A few years ago, I was on a meditation retreat in North Wales. It was winter: wet, windy and dark. Fields had become quagmires. There was a program of meditation, teaching sessions and daily chores. There was also plenty of free time. Most of the retreat was in silence, so whiling away the hours in pleasant conversation was not an option. There was a request to restrict our reading to books on meditation and not to check our phones. This was a time for being with one’s own mind, in more depth than is usually possible.
To say I was experiencing boredom is an understatement. Beyond the programmed events and a bit of yoga practice, I did not know what to do with myself. I drifted from the dining area to the living room, and back again. I gazed out of the window at the rain-soaked garden. In my search for anything to do, I made copious cups of tea. Bedtime was something of a relief. This was more than a digital detox. It was a complete break from the levels of stimulation that, like my contemporaries, I have come to expect. I felt like I was going cold turkey.
But as the days wore on, a change occurred. I began to get interested in my inner life. I became conscious of an underlying current in my life: a tendency to look forward to the next event. I realised I lacked fulfilment in my current life and sought it elsewhere. Noticing this constant grasping for the next thing was uncomfortable. Yet it was also freeing. I glimpsed an alternative to living in this state of tension. Why did I imagine that what I was looking for was elsewhere?
Periods of contentment emerged. It was a gift to have the mental space to muse and reflect. Sometimes I pondered on my relationships and actions. I recognised times when I had been thoughtless, or unkind. I remembered events I felt happy about. My emotions started to flow. I shed tears, sometimes without knowing why. The sound of the rain made me happy and peaceful. One day snow began to fall. I watched as one of the retreat leaders dashed out to feed the birds, his face a vision of concern. The image still brings a smile to my face.
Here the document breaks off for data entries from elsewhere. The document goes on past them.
(** * Rhinoceros: the per-tick simulation of [GameRunner] (main.go)

    A shallow embedding of the game loop of tsujio/game-rhinoceros:
    the gauge / rush logic, enemy and background-object spawning, the
    collision and scoring loop, pruning, the depth sort and the order of
    the draw pass.

    Go's [float64] is IEEE 754 binary64 and is embedded as Rocq's primitive
    [float], each operation rounded on its own (Go may fuse [x*y + z] on
    some targets; main.go has that shape only where it scales a random
    number: the depth of a new object, the impulse of a hit enemy and the
    position of a gain effect).
    Go's [int] and [uint64] are embedded as [Z] with their wrap-around
    written out (64-bit [int], as on amd64, arm64 and wasm).
    Code of the packages the file imports (math/rand/v2, sort, mathutil,
    touchutil, effectutil, the audio sink) is not part of main.go: it is
    either an operation of the class [Env] below, so that every theorem
    holds for all implementations, or a model with its own doc comment. *)

From Stdlib Require Import ZArith List Bool String Lia Floats.
From Stdlib Require Import Permutation Sorted.
Import ListNotations.

Local Open Scope Z_scope.

(** ** Machine integers *)

Module GoInt.

(** [int]: 64-bit two's complement. *)
Definition min_int : Z := - 2 ^ 63.
Definition max_int : Z := 2 ^ 63 - 1.
Definition wrap (z : Z) : Z := (z + 2 ^ 63) mod 2 ^ 64 - 2 ^ 63.

Definition add (a b : Z) : Z := wrap (a + b).
Definition sub (a b : Z) : Z := wrap (a - b).
Definition mul (a b : Z) : Z := wrap (a * b).

(** [uint64] *)
Definition wrapU (z : Z) : Z := z mod 2 ^ 64.
Definition addU (a b : Z) : Z := wrapU (a + b).

Definition in_range (z : Z) : Prop := min_int <= z <= max_int.

End GoInt.

(** ** Vectors (package mathutil) *)

Module Vector2D.

Record t : Set := New { X : float; Y : float }.

(** Modelled from the spec: [Add] and [Sub] of mathutil.Vector2D
    (package game-util/mathutil is imported, not part of main.go); the
    spec gives them as pure component-wise arithmetic returning a new
    vector. *)
Definition Add (a b : t) : t := New (X a + X b)%float (Y a + Y b)%float.
Definition Sub (a b : t) : t := New (X a - X b)%float (Y a - Y b)%float.

End Vector2D.

Module Vector3D.

Record t : Set := New { X : float; Y : float; Z : float }.

(** Modelled from the spec: [Add] of mathutil.Vector3D, component-wise as
    for [Vector2D]. *)
Definition Add (a b : t) : t :=
  New (X a + X b)%float (Y a + Y b)%float (Z a + Z b)%float.

End Vector3D.

(** ** Constants of main.go (lines 31-44)

    The untyped constants are used as [float64] everywhere in the simulation
    except [gageMax], which bounds the [int] gauge. *)

Definition screenWidth : float := 640.
Definition screenHeight : float := 480.
Definition rhinoX : float := 170.
Definition rhinoY : float := 370.
Definition rhinoR : float := 10.
Definition rhinoSpeed : float := 2.5.
Definition rhinoRushSpeed : float := 6.
Definition enemyR : float := 8.
Definition gageMax : Z := 300.
Definition cameraY : float := (-100).
Definition screenZ : float := 50.

(** ** The collaborators of the game loop *)

Inductive Color : Set :=
| White
| RGBA (r g b a : Z).

Inductive FontFace : Set := fontFaceL | fontFaceM | fontFaceS.

Inductive AudioData : Set :=
| gameStartAudioData | gameOverAudioData | hitAudioData
| runAudioData | chargeAudioData.

(** effectutil.SplashEffectOptions without its [Random] field: the random
    source is the one of the [World], threaded through every call. *)
Record SplashEffectOptions : Set := {
  Count : Z;
  SplashColor : Color;
  Size : float;
  AngularVelocity : float;
  AngleMin : float;
  AngleMax : float;
  Speed : float;
  Ay : float
}.

Record GainEffectOptions : Set := {
  Gain : Z;
  Face : FontFace
}.

(** What main.go imports and calls.  The random source ([*rand.Rand], owned
    by [Game] and shared with the runner and with every splash effect) is a
    state [Rand] passed through each call that may draw from it. *)
Class Env : Type := {
  (* math/rand/v2 *)
  Rand : Type;
  rand_Int : Rand -> Z * Rand;
  rand_Float64 : Rand -> float * Rand;
  (* touchutil *)
  Touch : Type;
  AnyTouchesJustTouched : list Touch -> bool;
  AnyTouchesActive : list Touch -> bool;
  AllTouchesJustReleased : list Touch -> bool;
  (* mathutil *)
  CapsulesCollide :
    Vector2D.t -> Vector2D.t -> float ->
    Vector2D.t -> Vector2D.t -> float -> bool;
  ConvertCoordinateWorldToScreen :
    Vector3D.t -> float -> float -> float -> float -> Vector2D.t;
  ConvertCoordinateScreenToWorld :
    Vector2D.t -> Vector3D.t -> float -> float -> float -> float -> Vector3D.t;
  (* effectutil *)
  Effect : Type;
  NewSplashEffect :
    float -> float -> Z -> SplashEffectOptions -> Rand -> Effect * Rand;
  NewGainEffect : float -> float -> Z -> GainEffectOptions -> Effect;
  Effect_Update : Effect -> Rand -> Effect * Rand;
  Effect_Finished : Effect -> bool
}.

(** ** Entities *)

(** [Enemy] (lines 87-93).  [hitV] is a nil pointer until the enemy is hit;
    the back-reference [runner] is only read for [runner.rush], which
    [Enemy_update] takes as an argument. *)
Record Enemy : Set := {
  e_ticks : Z;
  pos : Vector2D.t;
  prevPos : Vector2D.t;
  hitV : option Vector2D.t;
  hit : bool
}.

(** [BackgroundObject] (lines 128-132). *)
Record BackgroundObject : Set := {
  typ : string;
  o_pos : Vector3D.t
}.

Section State.

Context {E : Env}.

(** The state outside the runner that [update] reads and writes: the random
    source and the audio sink (a log of what was played, at which volume). *)
Record World : Type := {
  random : Rand;
  played : list (AudioData * float)
}.

(** [GameRunner] (lines 173-186), without the pointer to [Game]. *)
Record GameRunner : Type := {
  ticks : Z;
  mute : bool;
  gameOver : bool;
  gage : Z;
  rush : bool;
  hitCountInRush : Z;
  ticksAtHit : Z;
  enemies : list Enemy;
  objects : list BackgroundObject;
  effects : list Effect;
  score : Z
}.

Definition set_ticks v r :=
  {| ticks := v; mute := mute r; gameOver := gameOver r; gage := gage r;
     rush := rush r; hitCountInRush := hitCountInRush r;
     ticksAtHit := ticksAtHit r; enemies := enemies r; objects := objects r;
     effects := effects r; score := score r |}.
Definition set_gameOver v r :=
  {| ticks := ticks r; mute := mute r; gameOver := v; gage := gage r;
     rush := rush r; hitCountInRush := hitCountInRush r;
     ticksAtHit := ticksAtHit r; enemies := enemies r; objects := objects r;
     effects := effects r; score := score r |}.
Definition set_gage v r :=
  {| ticks := ticks r; mute := mute r; gameOver := gameOver r; gage := v;
     rush := rush r; hitCountInRush := hitCountInRush r;
     ticksAtHit := ticksAtHit r; enemies := enemies r; objects := objects r;
     effects := effects r; score := score r |}.
Definition set_rush v r :=
  {| ticks := ticks r; mute := mute r; gameOver := gameOver r; gage := gage r;
     rush := v; hitCountInRush := hitCountInRush r;
     ticksAtHit := ticksAtHit r; enemies := enemies r; objects := objects r;
     effects := effects r; score := score r |}.
Definition set_hitCountInRush v r :=
  {| ticks := ticks r; mute := mute r; gameOver := gameOver r; gage := gage r;
     rush := rush r; hitCountInRush := v;
     ticksAtHit := ticksAtHit r; enemies := enemies r; objects := objects r;
     effects := effects r; score := score r |}.
Definition set_ticksAtHit v r :=
  {| ticks := ticks r; mute := mute r; gameOver := gameOver r; gage := gage r;
     rush := rush r; hitCountInRush := hitCountInRush r;
     ticksAtHit := v; enemies := enemies r; objects := objects r;
     effects := effects r; score := score r |}.
Definition set_enemies v r :=
  {| ticks := ticks r; mute := mute r; gameOver := gameOver r; gage := gage r;
     rush := rush r; hitCountInRush := hitCountInRush r;
     ticksAtHit := ticksAtHit r; enemies := v; objects := objects r;
     effects := effects r; score := score r |}.
Definition set_objects v r :=
  {| ticks := ticks r; mute := mute r; gameOver := gameOver r; gage := gage r;
     rush := rush r; hitCountInRush := hitCountInRush r;
     ticksAtHit := ticksAtHit r; enemies := enemies r; objects := v;
     effects := effects r; score := score r |}.
Definition set_effects v r :=
  {| ticks := ticks r; mute := mute r; gameOver := gameOver r; gage := gage r;
     rush := rush r; hitCountInRush := hitCountInRush r;
     ticksAtHit := ticksAtHit r; enemies := enemies r; objects := objects r;
     effects := v; score := score r |}.
Definition set_score v r :=
  {| ticks := ticks r; mute := mute r; gameOver := gameOver r; gage := gage r;
     rush := rush r; hitCountInRush := hitCountInRush r;
     ticksAtHit := ticksAtHit r; enemies := enemies r; objects := objects r;
     effects := effects r; score := v |}.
I ended the retreat feeling refreshed and centred. The boredom of reduced busyness had been a gateway to a rich inner world.
Back home in everyday life, it is easy to avoid boredom. Well before tedium can get a grip, I can reach for my phone or my laptop. There are an overwhelming number of ways to fill the void.
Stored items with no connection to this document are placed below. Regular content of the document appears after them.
(** [Watcher::reset] on a tracked child. *)
Lemma reset_tracked child ref e w :
  tracks (watcher w) child ref ->
  exists w',
    reset child e w = Done tt w'
    /\ match ref with
       | WorkerState => worker_ (watcher w') = None
       | ExtensionState path =>
           extensions_ (watcher w') !! path = Some (Some NoProcess)
           /\ worker_ (watcher w') = worker_ (watcher w)
       end
    /\ read_state ref (watcher w')
       = reset_counters 0 (read_state ref (watcher w))
    /\ fates_bound_ (watcher w') = fates_bound_ (watcher w)
    /\ worker_status_ (watcher w') = worker_status_ (watcher w)
    /\ extends_by is_lock_event w w'.
Proof.
  intros [[Hw ->]|(wk & path & Hw & Hne & Hnn & Hp & Hu & ->)].
  - rewrite (reset_worker_run _ _ _ Hw). eexists. split; [reflexivity|].
    do 4 (split; [reflexivity|]).
    exists []. simpl. split; [by rewrite app_nil_r | constructor].
  - rewrite (reset_extension_run _ _ _ _ Hw Hne).
    destruct (reset_extensions_run child (extension_paths (watcher w)) e w Hnn)
      as (w' & Hrun & H1 & _ & (_ & Hwk & _ & Hst & Hfb) & Hext).
    exists w'. split; [exact Hrun|].
    destruct (H1 path) as [He Hs]; [apply elem_of_extension_paths; eauto|done|].
    split; [by split|]. split.
    + unfold read_state, state_at at 1. by rewrite Hs.
    + by repeat split.
Qed.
In her book Dopamine Nation, Dr Anna Lembke explores addiction to instant gratification. Dopamine is a hormone released when we experience pleasure. But the dopamine does not last, leaving us searching for the next hit. Our brains build resistance to dopamine over time. The satisfaction gained from repeating a pleasurable activity gradually reduces. Like any addict, we need a bigger fix and we want it more often. Lembke points out a sad paradox - that pursuing pleasure for its own sake leads to anhedonia. That is a loss of the ability to enjoy pleasure.
The internet exposes us to levels of stimulation unthinkable to our forebears. Lembke likens the smartphone to a hypodermic needle. My phone plays a starring role in my own attempts to avoid boredom and other unwanted feelings. Comfort eating is a strong supporting act. Am I, along with others like me, drifting towards a grey, joyless existence? What should I do?
Science shows what poets and philosophers have known for centuries. Pleasure and pain are like two sides of a coin. Pursuit of unceasing pleasure creates pain. Any addiction demonstrates this.
Conversely, tolerance to the unpleasant sides of life leads to greater enjoyment. Getting into a cold shower is unpleasant at the time, but feels great afterwards. Resisting the urge to snack between meals may feel like deprivation. But the food is more enjoyable when it comes.
Boredom is unpleasant. But my retreat experience of moving through it to deeper enjoyment fits the science. The lack of stimulation was, at root, a dopamine fast. This reset my hormones for better enjoyment of life's simple pleasures. This is the course of treatment that Lembke prescribes for us 21st Century dopamine junkies.
Mindfulness theory encourages us to sit with such unwanted feelings. This is easier to do when we are not distracted by other things. I am beginning to think that a bit of boredom may be a good sign.